"I want you to throw your memory back ten years, Mordaunt. Do you remember Sir Hubert Withernsea? He was knocking about London at that time, I think."
"Of course I do. Yorkshire swell, regular oof-bird, and a born mug; ran through his money as if he had an unnatural curiosity to see the inside of a workhouse. But he was a good-natured bloke; and I've seen some first-class company at his Sunday dinners, in a house he had in the Abbey Road. He used to have a dinner-party every Sunday in May and June, and a game of cards after dinner, and one met some queer specimens there sometimes."
"Was there a lady at the head of his table?"
"Rather! There was Lady Withernsea—everybody called her Lady Withernsea in her own house, whatever they may have called her out of it. I knew her as Kate Delmaine, in the chorus at the Spectacular Theatre; but it isn't for me to say he hadn't married her. He was fool enough for anything, and he was awfully fond of her, and awfully jealous of every man who ventured to pay her attention."

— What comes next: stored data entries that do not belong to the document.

(* ===== verification/Tree.v ===== *)
(** * Red-black trees (src/project4/mariadb/server/mysys/tree.c, include/my_tree.h)

    Balanced trees of elements in memory.  A pointer is NULL, the address of the element
    [null_element] that stands for every empty subtree, or the address of an allocated element; the
    entries of the array [parents] are addresses of links.  Where the code has two mirror-image
    branches, one definition takes the direction.  The key of an element and its count are kept apart from its
    links and colour; whether the key lies in the element or is pointed to is left open.
    Memory comes from [alloc], which is NULL or a free address.  [tree_record_pos], which computes
    with floating-point numbers, is left out. *)

From S2P Require Import Prelude.

Inductive colour := RED | BLACK.
#[global] Instance colour_eq_dec : EqDecision colour.
Proof. solve_decision. Defined.

Inductive ptr := NULL | Nil | Elem (n : nat).
#[global] Instance ptr_eq_dec : EqDecision ptr.
Proof. solve_decision. Defined.

(** The direction of a link: [left] or [right]. *)
Inductive dir := L | R.
#[global] Instance dir_eq_dec : EqDecision dir.
Proof. solve_decision. Defined.

Definition flip (d : dir) : dir := match d with L => R | R => L end.

(** The links and the colour of a [TREE_ELEMENT]. *)
Record TREE_ELEMENT := mkElement { e_left : ptr; e_right : ptr; e_colour : colour }.

(** [ELEMENT_CHILD] *)
Definition child_of (d : dir) (e : TREE_ELEMENT) : ptr := match d with L => e_left e | R => e_right e end.
Definition set_link (d : dir) (p : ptr) (e : TREE_ELEMENT) : TREE_ELEMENT :=
  match d with L => mkElement p (e_right e) (e_colour e) | R => mkElement (e_left e) p (e_colour e) end.
Definition paint (c : colour) (e : TREE_ELEMENT) : TREE_ELEMENT := mkElement (e_left e) (e_right e) c.

(** A [TREE_ELEMENT**]: the address of the root or of a link of an element. *)
Inductive slot := SRoot | SLink (d : dir) (p : ptr).

(** A call of the function [tree->free]. *)
Inductive free_call (K : Type) := FreeInit | FreeKey (k : K) | FreeEnd.
Arguments FreeInit {K}.
Arguments FreeKey {K} k.
Arguments FreeEnd {K}.

(** [TREE]; [freed] are the calls of the function [free] so far. *)
Record TREE (K : Type) := mkTREE {
  root : ptr;
  null_element : TREE_ELEMENT;
  links : gmap nat TREE_ELEMENT;
  payload : gmap nat (K * Z);
  elements_in_tree : Z;
  size_of_element : Z;
  memory_limit : Z;
  allocated : Z;
  with_delete : bool;
  has_free : bool;
  flag : Z;
  freed : list (free_call K)
}.
Arguments mkTREE {K}.
Arguments root {K} t.
Arguments null_element {K} t.
Arguments links {K} t.
Arguments payload {K} t.
Arguments elements_in_tree {K} t.
Arguments size_of_element {K} t.
Arguments memory_limit {K} t.
Arguments allocated {K} t.
Arguments with_delete {K} t.
Arguments has_free {K} t.
Arguments flag {K} t.
Arguments freed {K} t.

Definition TREE_NO_DUPS : Z := 1.
Definition TREE_ONLY_DUPS : Z := 2.
Definition MAX_TREE_HEIGHT : nat := 64.
Definition sizeof_TREE_ELEMENT : Z := 24.
Definition sizeof_pointer : Z := 8.

Section tree.
Context {K : Type} (compare : K → K → Z).
Implicit Types (t : TREE K) (p : ptr) (ps : list slot).

Definition with_root p t : TREE K :=
  mkTREE p (null_element t) (links t) (payload t) (elements_in_tree t) (size_of_element t) (memory_limit t) (allocated t)
    (with_delete t) (has_free t) (flag t) (freed t).
Definition with_null (e : TREE_ELEMENT) t : TREE K :=
  mkTREE (root t) e (links t) (payload t) (elements_in_tree t) (size_of_element t) (memory_limit t) (allocated t)
    (with_delete t) (has_free t) (flag t) (freed t).
Definition with_links (h : gmap nat TREE_ELEMENT) t : TREE K :=
  mkTREE (root t) (null_element t) h (payload t) (elements_in_tree t) (size_of_element t) (memory_limit t) (allocated t)
    (with_delete t) (has_free t) (flag t) (freed t).
Definition with_payload (d : gmap nat (K * Z)) t : TREE K :=
  mkTREE (root t) (null_element t) (links t) d (elements_in_tree t) (size_of_element t) (memory_limit t) (allocated t)
    (with_delete t) (has_free t) (flag t) (freed t).
Definition with_counts (n a : Z) t : TREE K :=
  mkTREE (root t) (null_element t) (links t) (payload t) n (size_of_element t) (memory_limit t) a
    (with_delete t) (has_free t) (flag t) (freed t).
Definition call_free (c : free_call K) t : TREE K :=
  mkTREE (root t) (null_element t) (links t) (payload t) (elements_in_tree t) (size_of_element t) (memory_limit t) (allocated t)
    (with_delete t) (has_free t) (flag t) (freed t ++ [c]).

(** ** Memory *)

Definition load t p : outcome TREE_ELEMENT :=
  match p with
  | NULL => UB
  | Nil => Ret (null_element t)
  | Elem n => of_option (links t !! n)
  end.

Definition store t p (f : TREE_ELEMENT → TREE_ELEMENT) : outcome (TREE K) :=
  e ← load t p;
  match p with
  | NULL => UB
  | Nil => Ret (with_null (f e) t)
  | Elem n => Ret (with_links (<[n := f e]> (links t)) t)
  end.

Definition read_slot t (s : slot) : outcome ptr :=
  match s with
  | SRoot => Ret (root t)
  | SLink d p => e ← load t p; Ret (child_of d e)
  end.

Definition write_slot t (s : slot) p : outcome (TREE K) :=
  match s with
  | SRoot => Ret (with_root p t)
  | SLink d q => store t q (set_link d p)
  end.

"Did you ever meet a Colonel Rannock there?"
"Did I ever dine there without seeing him? Rannock was 'mine own familiar friend'—the Mephistopheles to Withernsea's Faust. I believe Rannock pouched more of his stuff than anybody else in the gang, though they were all blackguards. I never touched a card in his house; so I can talk of them with a clear conscience. A gang of well-bred swindlers, that's what I call them."
"The chorus-girl was handsome, I suppose?"

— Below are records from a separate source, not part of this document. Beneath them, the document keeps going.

(* ===== verification/TreeRep.v ===== *)
(** * Red-black trees: the tree in memory

    The elements in memory represent a tree ([focus]); a position in it is a subtree and the
    path from there to the root, which is what the array [parents] records.  Painting an element and
    rotating change the represented tree and nothing else ([same]). *)

From S2P Require Import Prelude Tree.

(** ** Trees and paths *)

Inductive ftree := E | N (c : colour) (l : ftree) (n : nat) (r : ftree).

#[global] Instance ftree_eq_dec : EqDecision ftree.
Proof. solve_decision. Defined.

(** The element [n] with the subtree [a] in the direction [d] and [b] in the other. *)
Definition mk (d : dir) (c : colour) (a : ftree) (n : nat) (b : ftree) : ftree :=
  match d with L => N c a n b | R => N c b n a end.

(** The elements in order. *)
Fixpoint elems (t : ftree) : list nat :=
  match t with E => [] | N _ l n r => elems l ++ n :: elems r end.

Definition ptr_of (t : ftree) : ptr := match t with E => Nil | N _ _ n _ => Elem n end.

Definition element (d : dir) (c : colour) (p q : ptr) : TREE_ELEMENT :=
  match d with L => mkElement p q c | R => mkElement q p c end.

Definition node_of (t : ftree) : TREE_ELEMENT :=
  match t with E => mkElement NULL NULL BLACK | N c l _ r => mkElement (ptr_of l) (ptr_of r) c end.

Definition col (t : ftree) : colour := e_colour (node_of t).
Definition recolour (c : colour) (t : ftree) : ftree := match t with E => E | N _ l n r => N c l n r end.

(** A step of a path: the subtree is the child of [f_elem] in the direction [f_dir], with the sibling
    [f_sib]. *)
Record frame := Fr { f_dir : dir; f_col : colour; f_elem : nat; f_sib : ftree }.

Definition plug1 (f : frame) (t : ftree) : ftree := mk (f_dir f) (f_col f) t (f_elem f) (f_sib f).

Fixpoint plug (t : ftree) (path : list frame) : ftree :=
  match path with [] => t | f :: path => plug (plug1 f t) path end.

Definition link_of (f : frame) : slot := SLink (f_dir f) (Elem (f_elem f)).
Definition slot_of (path : list frame) : slot := match path with [] => SRoot | f :: _ => link_of f end.
Definition slots (path : list frame) : list slot := (link_of <$> path) ++ [SRoot].

Fixpoint pelems (path : list frame) : list nat :=
  match path with [] => [] | f :: path => f_elem f :: elems (f_sib f) ++ pelems path end.

Lemma flip_flip d : flip (flip d) = d.
Proof. by destruct d. Qed.

Lemma mk_flip d c a n b : mk (flip d) c b n a = mk d c a n b.
Proof. by destruct d. Qed.

Lemma ptr_of_mk d c a n b : ptr_of (mk d c a n b) = Elem n.
Proof. by destruct d. Qed.

Lemma node_of_mk d c a n b : node_of (mk d c a n b) = element d c (ptr_of a) (ptr_of b).
Proof. by destruct d. Qed.

Lemma col_mk d c a n b : col (mk d c a n b) = c.
Proof. by destruct d. Qed.

Lemma recolour_mk c' d c a n b : recolour c' (mk d c a n b) = mk d c' a n b.
Proof. by destruct d. Qed.

Lemma child_element d c p q : child_of d (element d c p q) = p.
Proof. by destruct d. Qed.

Lemma child_flip d c p q : child_of (flip d) (element d c p q) = q.
Proof. by destruct d. Qed.

Lemma colour_element d c p q : e_colour (element d c p q) = c.
Proof. by destruct d. Qed.

Lemma set_link_element d c p q p' : set_link d p' (element d c p q) = element d c p' q.
Proof. by destruct d. Qed.

Lemma set_link_flip d c p q q' : set_link (flip d) q' (element d c p q) = element d c p q'.
Proof. by destruct d. Qed.

Lemma paint_element d c p q c' : paint c' (element d c p q) = element d c' p q.
Proof. by destruct d. Qed.

Create HintDb tree.
#[export] Hint Rewrite flip_flip ptr_of_mk node_of_mk col_mk recolour_mk child_element child_flip colour_element set_link_element
  set_link_flip paint_element : tree.

Lemma elems_mk d c a n b : elems (mk d c a n b) ≡ₚ n :: elems a ++ elems b.
Proof. destruct d; cbn; [by rewrite <- Permutation_middle |]. rewrite <- Permutation_middle. by rewrite (Permutation_app_comm (elems b)). Qed.

Lemma elems_plug t path : elems (plug t path) ≡ₚ elems t ++ pelems path.
Proof.
  revert t. induction path as [| f path IH]; intros t; cbn; [by rewrite app_nil_r |]. rewrite IH. unfold plug1. rewrite elems_mk. cbn.
  rewrite <- Permutation_middle. by rewrite app_assoc.
Qed.

(** The tree only depends on the order of the elements of the subtree. *)
Lemma elems_plug_eq t t' path : elems t = elems t' → elems (plug t path) = elems (plug t' path).
Proof.
  revert t t'. induction path as [| f path IH]; intros t t' Heq; [done |]. cbn. apply IH. unfold plug1. destruct (f_dir f); cbn; by rewrite Heq.
Qed.

Lemma elems_recolour c t : elems (recolour c t) = elems t.
Proof. by destruct t. Qed.

Lemma ptr_of_recolour c t : ptr_of (recolour c t) = ptr_of t.
Proof. by destruct t. Qed.

Lemma plug_app t p q : plug t (p ++ q) = plug (plug t p) q.
Proof. revert t. induction p as [| f p IH]; intros t; [done |]. cbn. apply IH. Qed.

Lemma pelems_app p q : pelems (p ++ q) = pelems p ++ pelems q.
Proof. induction p as [| f p IH]; [done |]. cbn. by rewrite IH, app_assoc. Qed.

Lemma length_slots path : length (slots path) = S (length path).
Proof. unfold slots. rewrite length_app, length_fmap. cbn. lia. Qed.

Lemma slots_cons f path : slots (f :: path) = link_of f :: slots path.
Proof. done. Qed.

Lemma slots_lookup path : slots path !! 0%nat = Some (slot_of path).
Proof. by destruct path. Qed.

Lemma slots_head path : head (slots path) = Some (slot_of path).
Proof. by destruct path. Qed.

(** ** Representation *)

Implicit Types h : gmap nat TREE_ELEMENT.

Fixpoint holds h (t : ftree) : Prop :=
  match t with
  | E => True
  | N c l n r => h !! n = Some (mkElement (ptr_of l) (ptr_of r) c) ∧ holds h l ∧ holds h r
  end.

(** The elements on the path, when the link at its end is [p]. *)
Fixpoint pholds h (path : list frame) (p : ptr) : Prop :=
  match path with
  | [] => True
  | f :: path => h !! f_elem f = Some (element (f_dir f) (f_col f) p (ptr_of (f_sib f))) ∧ holds h (f_sib f) ∧ pholds h path (Elem (f_elem f))
  end.

(** The root of a tree with the path [path] to a subtree with the address [p]. *)
Fixpoint top (path : list frame) (p : ptr) : ptr :=
  match path with [] => p | f :: path => top path (Elem (f_elem f)) end.

Lemma holds_mk h d c a n b :
  holds h (mk d c a n b) ↔ h !! n = Some (element d c (ptr_of a) (ptr_of b)) ∧ holds h a ∧ holds h b.
Proof. destruct d; cbn; tauto. Qed.

Lemma holds_eq h h' t : (∀ n, n ∈ elems t → h' !! n = h !! n) → holds h t → holds h' t.
Proof.
  induction t as [| c l IHl n r IHr]; [done |]. cbn. intros Heq (Hn & Hl & Hr). split_and!.
  - rewrite Heq; [done | set_solver].
  - apply IHl; [| done]. intros m Hm. apply Heq. set_solver.
  - apply IHr; [| done]. intros m Hm. apply Heq. set_solver.
Qed.

Lemma pholds_eq h h' path p : (∀ n, n ∈ pelems path → h' !! n = h !! n) → pholds h path p → pholds h' path p.
Proof.
  revert p. induction path as [| f path IH]; intros p; [done |]. cbn. intros Heq (Hn & Hs & Hp). split_and!.
  - rewrite Heq; [done | set_solver].
  - eapply holds_eq; [| done]. intros m Hm. apply Heq. set_solver.
  - apply IH; [| done]. intros m Hm. apply Heq. set_solver.
Qed.

Lemma holds_insert h t n e : n ∉ elems t → holds h t → holds (<[n := e]> h) t.
Proof. intros Hn. apply holds_eq. intros m Hm. apply lookup_insert_ne. set_solver. Qed.

Lemma pholds_insert h path p n e : n ∉ pelems path → pholds h path p → pholds (<[n := e]> h) path p.
Proof. intros Hn. apply pholds_eq. intros m Hm. apply lookup_insert_ne. set_solver. Qed.

Section rep.
Context {K : Type}.
Implicit Types T : TREE K.

(** The tree [plug t path] in memory. *)
Record focus T (t : ftree) (path : list frame) : Prop := mkFocus {
  fo_root : root T = top path (ptr_of t);
  fo_holds : holds (links T) t;
  fo_path : pholds (links T) path (ptr_of t);
  fo_nodup : NoDup (elems t ++ pelems path);
  fo_null : null_element T = mkElement NULL NULL BLACK
}.

(** [T'] differs from [T] in its root and in links and colours only. *)
Definition same T T' : Prop := ∃ h r, T' = with_links h (with_root r T) ∧ dom h = dom (links T).

#[global] Instance same_preorder : PreOrder same.
Proof.
  split.
  - intros T. exists (links T), (root T). by destruct T.
  - intros T1 T2 T3 (h & r & -> & Hd) (h' & r' & -> & Hd'). exists h', r'. split; [done |]. cbn in Hd'. congruence.
Qed.

Lemma nodup_mk d c a n b l : NoDup (elems (mk d c a n b) ++ l) ↔ NoDup (n :: elems a ++ elems b ++ l).
Proof. rewrite elems_mk. cbn. by rewrite app_assoc. Qed.

(** Moving up and down in the tree. *)
Lemma focus_up T t f path : focus T t (f :: path) ↔ focus T (plug1 f t) path.
Proof.
  unfold plug1. split.
  - intros [Hr Hh (Hf & Hs & Hp) Hnd Hnull]. cbn in *. split; autorewrite with tree; [done | by rewrite holds_mk | done | | done].
    rewrite nodup_mk. by rewrite (Permutation_middle (elems t)).
  - intros [Hr Hh Hp Hnd Hnull]. autorewrite with tree in *. apply holds_mk in Hh as (Hf & Ht & Hs). apply nodup_mk in Hnd.
    split; cbn; [done | done | done | | done]. by rewrite <- (Permutation_middle (elems t)).
Qed.

Lemma focus_down T d c a n b path : focus T (mk d c a n b) path → focus T a (Fr d c n b :: path).
Proof. intros Hf. by apply focus_up. Qed.

Lemma focus_side T d c a n b path : focus T (mk d c a n b) path → focus T b (Fr (flip d) c n a :: path).
Proof. intros Hf. apply focus_down. by rewrite mk_flip. Qed.

Lemma focus_back T d c a n b path : focus T a (Fr d c n b :: path) → focus T (mk d c a n b) path.
Proof. intros Hf. exact (proj1 (focus_up _ _ _ _) Hf). Qed.

Lemma focus_home T d c a n b path : focus T b (Fr (flip d) c n a :: path) → focus T (mk d c a n b) path.
Proof. intros Hf. apply focus_back in Hf. by rewrite mk_flip in Hf. Qed.

Lemma focus_plug T t path : focus T t path ↔ focus T (plug t path) [].
Proof. revert t. induction path as [| f path IH]; intros t; [done |]. rewrite focus_up, IH. done. Qed.

Lemma focus_app T t q path : focus T t (q ++ path) ↔ focus T (plug t q) path.
Proof. rewrite focus_plug, plug_app, <- focus_plug. done. Qed.

Lemma load_focus T t path : focus T t path → load T (ptr_of t) = Ret (node_of t).
Proof. intros [_ Hh _ _ Hnull]. destruct t as [| c l n r]; cbn; [by rewrite Hnull |]. destruct Hh as (-> & _). done. Qed.

Lemma load_mk T d c a n b path : focus T (mk d c a n b) path → load T (Elem n) = Ret (element d c (ptr_of a) (ptr_of b)).
Proof. intros Hf. apply load_focus in Hf. by autorewrite with tree in Hf. Qed.

Lemma read_focus T t path : focus T t path → read_slot T (slot_of path) = Ret (ptr_of t).
Proof.
  intros [Hr _ Hp _ _]. destruct path as [| f path]; cbn in *; [by rewrite Hr |]. destruct Hp as (-> & _). cbn. by rewrite child_element.
Qed.

(** Writing the link at the end of the path. *)
Lemma write_focus T path p p' :
  root T = top path p → pholds (links T) path p → NoDup (pelems path) →
  ∃ T', write_slot T (slot_of path) p' = Ret T' ∧ same T T' ∧ null_element T' = null_element T ∧ root T' = top path p' ∧
    pholds (links T') path p' ∧ ∀ n, n ∉ pelems path → links T' !! n = links T !! n.
Proof.
  intros Hr Hp Hnd. destruct path as [| f path]; cbn in *.
  { exists (with_root p' T). split_and!; [done | | done..]. exists (links T), p'. by destruct T. }
  destruct Hp as (Hf & Hs & Hp). unfold store, load. rewrite Hf. cbn. rewrite set_link_element.
  apply NoDup_cons in Hnd as [Hnin Hnd]. eexists. split_and!; [done | | done | done | | | |].
  - eexists _, (root T). split; [by destruct T |]. apply dom_insert_lookup_L. by eexists.
  - cbn. by rewrite lookup_insert_eq.
  - cbn. apply holds_insert; [| done]. set_solver.
  - cbn. apply pholds_insert; [| done]. set_solver.
  - intros n Hn. cbn. apply lookup_insert_ne. set_solver.
Qed.

Lemma store_elem T n e f : links T !! n = Some e → store T (Elem n) f = Ret (with_links (<[n := f e]> (links T)) T).
Proof. intros H. unfold store, load. by rewrite H. Qed.

Lemma same_store T n e e' : links T !! n = Some e → same T (with_links (<[n := e']> (links T)) T).
Proof. intros H. eexists _, (root T). split; [by destruct T |]. apply dom_insert_lookup_L. by eexists. Qed.

(** Painting an element. *)
Lemma paint_focus T t path c :
  focus T t path → t ≠ E ∨ c = BLACK → ∃ T', store T (ptr_of t) (paint c) = Ret T' ∧ focus T' (recolour c t) path ∧ same T T'.
Proof.
  intros [Hr Hh Hp Hnd Hnull] Hc. destruct t as [| c0 l n r]; cbn [holds ptr_of elems recolour] in *.
  { destruct Hc as [| ->]; [done |]. unfold store. cbn. rewrite Hnull. eexists. split; [done |].
    replace (with_null _ T) with T by (destruct T; cbn in *; by subst). split; [done | reflexivity]. }
  destruct Hh as (Hn & Hl & Hr'). rewrite (store_elem _ _ _ _ Hn). eexists. split; [done |]. split; [| by eapply same_store].
  pose proof (proj1 (nodup_mk L c0 l n r _) Hnd) as Hnd'. apply NoDup_cons in Hnd' as [Hnin _].
  split; cbn; [done | | | done | done].
  - rewrite lookup_insert_eq. split_and!; [done | apply holds_insert; set_solver | apply holds_insert; set_solver].
  - apply pholds_insert; [set_solver | done].
Qed.

(** A rotation. *)
Lemma rotate_focus T d cn a n cm b m e path :
  focus T (mk d cn a n (mk d cm b m e)) path →
  ∃ T', rotate d T (slot_of path) (Elem n) = Ret T' ∧ focus T' (mk d cm (mk d cn a n b) m e) path ∧ same T T'.
Proof.
  intros Hf. pose proof (load_mk _ _ _ _ _ _ _ Hf) as Hn. pose proof (focus_side _ _ _ _ _ _ _ Hf) as Hfm.
  pose proof (load_mk _ _ _ _ _ _ _ Hfm) as Hm. destruct Hf as [Hr Hh Hp Hnd Hnull]. autorewrite with tree in *.
  apply holds_mk in Hh as (Ln & Ha & (Lm & Hb & He)%holds_mk). apply nodup_mk in Hnd. rewrite (elems_mk d cm) in Hnd. autorewrite with tree in *.
  unfold rotate. rewrite Hn. obind. rewrite child_flip, Hm. obind. autorewrite with tree.
  rewrite (store_elem _ _ _ _ Ln), set_link_flip. obind. set (h1 := <[n := _]> _). set (T1 := with_links h1 T).
  assert (n ∉ elems a ∧ n ∉ elems b ∧ n ∉ elems e ∧ n ∉ pelems path ∧ n ≠ m ∧ m ∉ elems a ∧ m ∉ elems b ∧ m ∉ elems e ∧ m ∉ pelems path ∧ NoDup (pelems path) ∧
    (∀ x, x ∈ elems a → x ∉ pelems path) ∧ (∀ x, x ∈ elems b → x ∉ pelems path) ∧ (∀ x, x ∈ elems e → x ∉ pelems path)) as
    (? & ? & ? & ? & ? & ? & ? & ? & ? & ? & ? & ? & ?).
  { cbn in Hnd. rewrite ?NoDup_cons, ?NoDup_app in Hnd. rewrite ?NoDup_cons, ?NoDup_app in Hnd. set_solver. }
  destruct (write_focus T1 path (Elem n) (Elem m)) as (T2 & -> & Hs2 & Hn2 & Hr2 & Hp2 & Hold); [done | by apply pholds_insert | done |].
  obind. assert (links T2 !! m = Some (element d cm (ptr_of b) (ptr_of e))) as Lm2.
  { rewrite Hold by done. cbn. unfold h1. by rewrite lookup_insert_ne. }
  rewrite (store_elem _ _ _ _ Lm2), set_link_element. eexists. split; [done |]. split; cycle 1.
  { transitivity T1; [by eapply same_store |]. transitivity T2; [done |]. by eapply same_store. }
  assert (∀ t, n ∉ elems t → m ∉ elems t → (∀ x, x ∈ elems t → x ∉ pelems path) → holds (links T) t →
    holds (<[m := element d cm (Elem n) (ptr_of e)]> (links T2)) t) as Hkeep.
  { intros t Hnt Hmt Hpt. apply holds_eq. intros x Hx. rewrite lookup_insert_ne by set_solver. rewrite Hold by set_solver. cbn. unfold h1.
    apply lookup_insert_ne. set_solver. }
  split; autorewrite with tree; [done | | cbn; by apply pholds_insert | | cbn; by rewrite Hn2].
  - rewrite !holds_mk. autorewrite with tree. cbn. rewrite lookup_insert_eq, lookup_insert_ne, Hold by done. cbn. unfold h1. rewrite lookup_insert_eq.
    split_and!; [done | done | by apply Hkeep..].
  - rewrite nodup_mk, (elems_mk d cn). eapply NoDup_Permutation_proper; [| exact Hnd]. cbn. solve_Permutation.
Qed.

End rep.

"Well, strange to say, she was. She was worth all the money Withernsea spent on her; and I suppose it's about the only bargain he ever made in which he wasn't had. She was one of the handsomest women that ever stepped upon the Spectacular stage; and while she was behind the footlights not a man in the stalls had eyes for anybody else."
"Was she anything like that?" asked Faunce, handing him Lady Perivale's photograph.
"She was. Ten years ago you might have passed that off for her photo. But she ain't up to that now."